What to do: All lines in the records below with the word "exists" must be returned.

(Stored items)
↓
Definition demo_instance (k mesh material : Z) := mkRenderInstance (mkEntity k 0) (replicate 12 0) (replicate 4 0) mesh material.
Definition demo_scene := mkRenderWorld [demo_instance 0 2 1; demo_instance 1 1 5; demo_instance 2 2 1; demo_instance 3 1 4] 8 8.

Lemma manifest_build_correct_witness :
  manifest_ok (mkManifest [] [] 4 3 4) /\
  exists m', manifest_build by_key alloc_all (mkManifest [] [] 4 3 4) demo_scene = Some (m', Ok tt) /\
  cm_batches m' = [mkDrawBatch 1 4 0 1; mkDrawBatch 1 5 1 1; mkDrawBatch 2 1 2 2] /\ manifest_describes m' (rw_instances demo_scene).
Proof.
  assert (manifest_ok (mkManifest [] [] 4 3 4)) as Hok by (unfold manifest_ok, U32_MAX; cbn; lia). split; [exact Hok|].
  destruct (manifest_build_correct by_key by_key_permutes by_key_sorts alloc_all (mkManifest [] [] 4 3 4) demo_scene Hok) as (m' & r & Hb & Hr).
  assert (r = Ok tt /\ cm_batches m' = [mkDrawBatch 1 4 0 1; mkDrawBatch 1 5 1 1; mkDrawBatch 2 1 2 2]) as [-> Hbs]
    by (vm_compute in Hb; injection Hb as <- <-; split; reflexivity).
  exists m'. split; [exact Hb|]. split; [exact Hbs|]. apply Hr.
Defined.

(** A world with one complete entity and one that lacks a material. *)
Definition scene_world : option (World (component unit)) :=
  '(w, _) ← world_try_spawn alloc_all world_new;
  '(w, _) ← world_try_spawn alloc_all w;
  '(w, _) ← world_try_insert alloc_all w 7 (mkEntity 0 0) (CTransform (mkRenderTransform (replicate 12 1) (replicate 4 2)));
  '(w, _) ← world_try_insert alloc_all w 7 (mkEntity 1 0) (CTransform (mkRenderTransform (replicate 12 3) (replicate 4 4)));
  '(w, _) ← world_try_insert alloc_all w 8 (mkEntity 1 0) (CMaterial (mkRenderMaterial 5 6));
  Some w.

Example scene_extraction :
  (w ← scene_world; '(rw, r) ← extract_typed 7 8 alloc_all (mkRenderWorld [] 4 4) w; Some (rw_instances rw, r)) =
  Some ([mkRenderInstance (mkEntity 1 0) (replicate 12 3) (replicate 4 4) 5 6], Ok (mkExtractionStats 2 1 0)).
Proof. vm_compute. reflexivity. Qed.

Lemma scene_repr w : scene_world = Some w -> exists L C, world_repr w L C 2.
Proof.
  unfold scene_world. intros Hw.
  destruct (spawn_refines (V := component unit) alloc_all world_new ∅ ∅ 0 world_repr_new) as (w1 & r1 & E1 & H1); [lia|lia|].
  destruct r1 as [e1|]; [|vm_compute in E1; discriminate E1]. destruct H1 as [_ H1]. rewrite E1 in Hw. cbn [mbind option_bind] in Hw.
  destruct (spawn_refines alloc_all w1 _ _ _ H1) as (w2 & r2 & E2 & H2); [lia|lia|].
  destruct r2 as [e2|]; [|vm_compute in E1; injection E1 as <- <-; vm_compute in E2; discriminate E2]. destruct H2 as [_ H2].
  rewrite E2 in Hw. cbn [mbind option_bind] in Hw.
  assert (forall (w : World (component unit)) L C T e v, world_repr w L C 2 -> is_u 32 (e_index e) -> exists w' r C', world_try_insert alloc_all w T e v = Some (w', r) /\ world_repr w' L C' 2)
    as Hins.
  { intros w3 L C T e v H Hi. destruct (world_insert_refines alloc_all w3 L C 2 T e v H Hi) as (w' & r & E & Hr).
    destruct r; [exists w', (Ok a), (<[(T, e) := v]> C)|exists w', (Err e0), C]; (split; [done|apply Hr]). }
  destruct (Hins w2 _ _ 7 (mkEntity 0 0) (CTransform (mkRenderTransform (replicate 12 1) (replicate 4 2))) H2) as (w3 & r3 & C3 & E3 & H3); [done|].
  rewrite E3 in Hw. cbn [mbind option_bind] in Hw.
  destruct (Hins w3 _ _ 7 (mkEntity 1 0) (CTransform (mkRenderTransform (replicate 12 3) (replicate 4 4))) H3) as (w4 & r4 & C4 & E4 & H4); [done|].
  rewrite E4 in Hw. cbn [mbind option_bind] in Hw.
  destruct (Hins w4 _ _ 8 (mkEntity 1 0) (CMaterial (mkRenderMaterial 5 6)) H4) as (w5 & r5 & C5 & E5 & H5); [done|].
  rewrite E5 in Hw. cbn [mbind option_bind] in Hw. injection Hw as <-. eauto.
Qed.

Lemma extract_typed_correct_witness :
  exists w rw' r, scene_world = Some w /\ extract_typed 7 8 alloc_all (mkRenderWorld [] 4 4) w = Some (rw', r) /\
  rw_instances rw' = [mkRenderInstance (mkEntity 1 0) (replicate 12 3) (replicate 4 4) 5 6] /\ r = Ok (mkExtractionStats 2 1 0).
Proof.
  destruct scene_world as [w|] eqn:Hw; [|vm_compute in Hw; discriminate Hw].
  destruct (scene_repr w Hw) as (L & C & Hr).
  destruct (extract_typed_correct alloc_all (mkRenderWorld [] 4 4) 7 8 w L C 2 Hr ltac:(cbn; lia)) as (es & rw' & r & He & _).
  exists w, rw', r. split; [reflexivity|]. split; [exact He|]. vm_compute in Hw. injection Hw as <-. vm_compute in He. injection He as <- <-. split; reflexivity.
Defined.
↑
Task solution:
  exists m', manifest_build by_key alloc_all (mkManifest [] [] 4 3 4) demo_scene = Some (m', Ok tt) /\
  exists m'. split; [exact Hb|]. split; [exact Hbs|]. apply Hr.
Lemma scene_repr w : scene_world = Some w -> exists L C, world_repr w L C 2.
  assert (forall (w : World (component unit)) L C T e v, world_repr w L C 2 -> is_u 32 (e_index e) -> exists w' r C', world_try_insert alloc_all w T e v = Some (w', r) /\ world_repr w' L C' 2)
    destruct r; [exists w', (Ok a), (<[(T, e) := v]> C)|exists w', (Err e0), C]; (split; [done|apply Hr]). }
  exists w rw' r, scene_world = Some w /\ extract_typed 7 8 alloc_all (mkRenderWorld [] 4 4) w = Some (rw', r) /\
  exists w, rw', r. split; [reflexivity|]. split; [exact He|]. vm_compute in Hw. injection Hw as <-. vm_compute in He. injection He as <- <-. split; reflexivity.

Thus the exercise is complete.